I fattori ambientali e sociali sono altrettanto determinanti. Esperienze di bullismo o cyberbullismo durante l'infanzia o l'adolescenza possono segnare profondamente la psiche, portando la vittima a vedere il mondo esterno come un luogo ostile e pericoloso. Anche le dinamiche familiari influiscono: genitori eccessivamente protettivi o, al contrario, estremamente esigenti e critici possono minare la sicurezza del giovane, rendendo il ritiro l'unica strategia di sopravvivenza percepita. Inoltre, la società contemporanea, caratterizzata da un'elevata competitività e da standard di successo spesso irraggiungibili, può generare un senso di paralisi e il desiderio di "uscire dal gioco".
Dal punto di vista biologico, alterazioni nel sistema dei neurotrasmettitori, in particolare della serotonina e della dopamina, possono influenzare la regolazione dell'umore e la motivazione alla socialità. Infine, il ritiro sociale può essere un sintomo di malattie preesistenti come il disturbo depressivo maggiore, il disturbo d'ansia sociale, o disturbi dello spettro psicotico come la schizofrenia. Anche le persone con autismo o sindrome di Asperger possono manifestare ritiro sociale a causa delle difficoltà intrinseche nella comunicazione e nell'interpretazione dei segnali sociali.

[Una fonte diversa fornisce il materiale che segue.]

Lemma resynced_Ok cursor m skip from n :
  resynced cursor (map N.of_nat (seq from n)) = Some (Ok (m, skip)) →
  attempt (cursor + skip) = Ok m ∧ is_match (sm_checksum m) = true ∧ cursor + skip < end_ ∧
  N.of_nat from ≤ skip < N.of_nat (from + n) ∧
  ∀ k, N.of_nat from ≤ k → k < skip → confirmed (attempt (cursor + k)) = false.
Proof.
  revert from. induction n as [|n IH]; intros from; cbn [seq map resynced]; [done|].
  destruct (N.leb_spec end_ (cursor + N.of_nat from)) as [|Hlt]; [done|].
  assert (Hrec : resynced cursor (map N.of_nat (seq (S from) n)) = Some (Ok (m, skip)) →
    confirmed (attempt (cursor + N.of_nat from)) = false →
    attempt (cursor + skip) = Ok m ∧ is_match (sm_checksum m) = true ∧ cursor + skip < end_ ∧
    N.of_nat from ≤ skip < N.of_nat (from + S n) ∧
    ∀ k, N.of_nat from ≤ k → k < skip → confirmed (attempt (cursor + k)) = false).
  { intros E Hf. destruct (IH (S from) E) as (Ha & Hm & Hin & Hr & Hk).
    split; [done|]. split; [done|]. split; [done|]. split; [lia|].
    intros k Hk1 Hk2. destruct (N.eq_dec k (N.of_nat from)) as [->|]; [done|]. apply Hk; lia. }
  destruct (attempt (cursor + N.of_nat from)) as [m'|e] eqn:Ea.
  - destruct (is_match (sm_checksum m')) eqn:Em; [|intros E; by apply Hrec].
    intros [= <- <-]. rewrite Ea. split; [done|]. split; [done|]. split; [done|]. split; [lia|]. lia.
  - destruct (is_fatal e); [done|]. intros E. by apply Hrec.
Qed.

Lemma chosen_Ok cursor m skip index :
  chosen cursor = Ok (m, skip) → taken cursor (record index m skip).
Proof.
  unfold chosen. destruct (attempt cursor) as [m'|e] eqn:Ea.
  - destruct (is_match (sm_checksum m')) eqn:Em.
    { intros [= <- <-]. split; cbn; rewrite ?N.add_0_r; try done; lia. }
    destruct (resynced _ _) as [found|] eqn:Er.
    + intros ->. apply (resynced_Ok cursor m skip 1) in Er as (Ha & Hm & Hin & Hr & Hk).
      split; cbn; try done; [lia|]. intros k Hlt. destruct (N.eq_dec k 0) as [->|].
      * by rewrite N.add_0_r, Ea.
      * apply Hk; lia.
    + intros [= <- <-]. split; cbn; rewrite ?N.add_0_r; try done; lia.
  - destruct (is_fatal e); [done|]. destruct (resynced _ _) as [found|] eqn:Er; [|done].
    intros ->. apply (resynced_Ok cursor m skip 1) in Er as (Ha & Hm & Hin & Hr & Hk).
    split; cbn; try done; [lia|]. intros k Hlt. destruct (N.eq_dec k 0) as [->|].
    + by rewrite N.add_0_r, Ea.
    + apply Hk; lia.
Qed.

(** The records of a chain: each where the one before it left the cursor. *)
Inductive chained : N → N → list StreamRecord → Prop :=
| chained_nil cursor index : chained cursor index []
| chained_cons cursor index r rest :
    rec_index r = index → taken cursor r →
    chained (next_offset (rec_metrics r)) (index + 1) rest →
    chained cursor index (r :: rest).

Definition inflated_sum (l : list StreamRecord) : N := foldr (λ r s, rec_inflated_len r + s) 0 l.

Sintomi e Manifestazioni Cliniche
Il ritiro sociale si manifesta attraverso una costellazione di sintomi che colpiscono la sfera emotiva, comportamentale e fisica. Il segno più evidente è la progressiva riduzione delle uscite di casa e l'abbandono delle attività precedentemente amate, come sport, hobby o incontri con gli amici. Tuttavia, il quadro clinico è molto più profondo e sfaccettato.
Sul piano emotivo, il soggetto manifesta spesso un umore depresso e una marcata perdita di interesse per qualsiasi attività (anedonia). È comune riscontrare una profonda apatia, ovvero una mancanza di motivazione e di slancio vitale, che rende difficile anche compiere le azioni quotidiane più semplici. L'individuo può provare un costante senso di ansia, specialmente quando si prospetta la necessità di interagire con qualcuno, che può sfociare in un vero e proprio attacco di panico nei casi più gravi.
I sintomi cognitivi includono una costante ruminazione mentale focalizzata sui propri fallimenti e una difficoltà di concentrazione che compromette il rendimento scolastico o lavorativo. Il soggetto può sviluppare una forma di ipervigilanza, restando costantemente allerta per captare segnali di rifiuto o critica da parte degli altri, anche quando questi non sono presenti.
Dal punto di vista fisico e comportamentale, si osservano spesso:
- Stanchezza cronica e mancanza di energia, anche in assenza di sforzi fisici.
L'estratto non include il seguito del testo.